In this sense, heartbreak is not merely emotional loss. It is a threshold experience. It reveals something fundamental: that love is not an accessory to life, but one of its most destabilising forces. To love deeply is to risk being reconfigured by it. And not everyone emerges from that reconfiguration intact.
This is why the language of “starting over” so often rings hollow. There is no return to a former self after love has been taken seriously. The heart that loved once does not reset. It carries forward what it has learned - sometimes as tenderness, sometimes as restraint, sometimes as silence. What looks like withdrawal may, in fact, be a form of ethical discernment: a refusal to offer the self cheaply after it has once been given without reserve.
In other lives, love is not even permitted to begin - displaced entirely by marriages arranged before desire, consent, or selfhood have time to form, leaving no language for heartbreak because love itself was never allowed to exist.
It is often said that when a heart is broken, one must receive a new heart.
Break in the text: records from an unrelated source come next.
(* ===== verification/CompileCacheSpec.v ===== *)
(** What the compile cache promises: it stays within its budgets, its loop ends, and it keeps
    what was last used. *)
From S2P Require Import Prelude CompileCache.

Open Scope Z_scope.

(** ** The cache *)

Section cache.
Context {R : Type}.
Implicit Types c : compileCache R.

(** What is held for a key, and for a list of them. *)
Definition held_bytes c (key : string) : Z := match c_entries c !! key with Some entry => e_size entry | None => 0 end.
Definition total_bytes c (keys : list string) : Z := foldr (λ key total, held_bytes c key + total) 0 keys.

(** The map and the list hold the same entries, and the count of bytes is theirs. *)
Record cache_consistent c : Prop := {
  lru_once : NoDup (lru c);
  lru_entries : ∀ key, key ∈ lru c ↔ is_Some (c_entries c !! key);
  entry_sized : ∀ key entry, c_entries c !! key = Some entry → e_key entry = key ∧ 0 < e_size entry <= maxBytes c;
  bytes_held : c_bytes c = total_bytes c (lru c);
  bytes_fit : c_bytes c < 2 ^ 63;
  budgets : 0 < maxEntries c ∧ 0 < maxBytes c < 2 ^ 62;
}.

Definition within_budget c (keys : list string) : Prop := Z.of_nat (length keys) <= maxEntries c ∧ total_bytes c keys <= maxBytes c.

(** What a cache keeps between calls. *)
Definition cache_sound c : Prop := cache_consistent c ∧ within_budget c (lru c).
The phrase sounds hopeful, even merciful. But how does such a thing happen?
A heart is not renewed by forgetting. Nor is it replaced by willpower. A heart is not an object we discard. It is a history. It carries memory, attachment, fear, hope - the accumulated weight of having once opened fully to another.
In spiritual traditions, a new heart is not given in exchange for the old one, but through it - through its breaking, its exposure, its surrender. What is renewed is not innocence, but capacity. Not escape, but openness. Not erasure, but a heart made vulnerable where stone once held.
Munch understands this economy of transformation. In The Kiss, the figures do not stand whole before love. They lean into one another carrying what has already been fractured. Love does not shield them from loss; it asks them to remain present within it.
Perhaps the spiritual work of heartbreak is not repair, but yielding - not restoration to what we were before, but consent to what we are becoming: altered, marked, and yet still capable of presence.
A new heart, then, is not a replacement. It is a heart that has learned how to stay open without denying its wounds.
History remembers many who loved too much, but not always because their love was excessive. Sometimes it was simply incompatible with the structures meant to contain it.
A quieter modern parable can be found in the story of Princess Margaret and Peter Townsend. Their love was not undone by lack of feeling, but by obligation. To be together would have required Margaret to relinquish her royal status, her income, her public role. Love was offered a price - and that price was total erasure of self. She chose duty. He withdrew.
What remains most striking is not the romance itself, but its aftermath. Decades later, when they met again in old age, the air between them still carried the unsaid - a sense, noted by those close to her, that something essential had never been recovered. The loss was not replaced. It became a lifelong shadow, carried rather than resolved. This was not love that failed. It was love that could not be lived without annihilation.
Valentine’s Day has no space for this kind of love -love that remains faithful without fulfilment, love that survives by renunciation rather than union. And yet, it is precisely this kind of love that reveals how costly love can be when taken seriously.
Perhaps this is where the divine enters the conversation - not as a deus ex machina to erase the fracture, but as the presence that descends into it. In many sacred traditions, love is not revealed through protection from suffering, but through accompaniment within it: a refusal of abandonment. Human love cracks open the self; something larger enters through the crack - not to seal it shut, but to make the opening enduring.
So carry the wounds, if you must. They are not proof of failure.They are the map of what love has dared to ask - and what you, in your fragile way, have answered.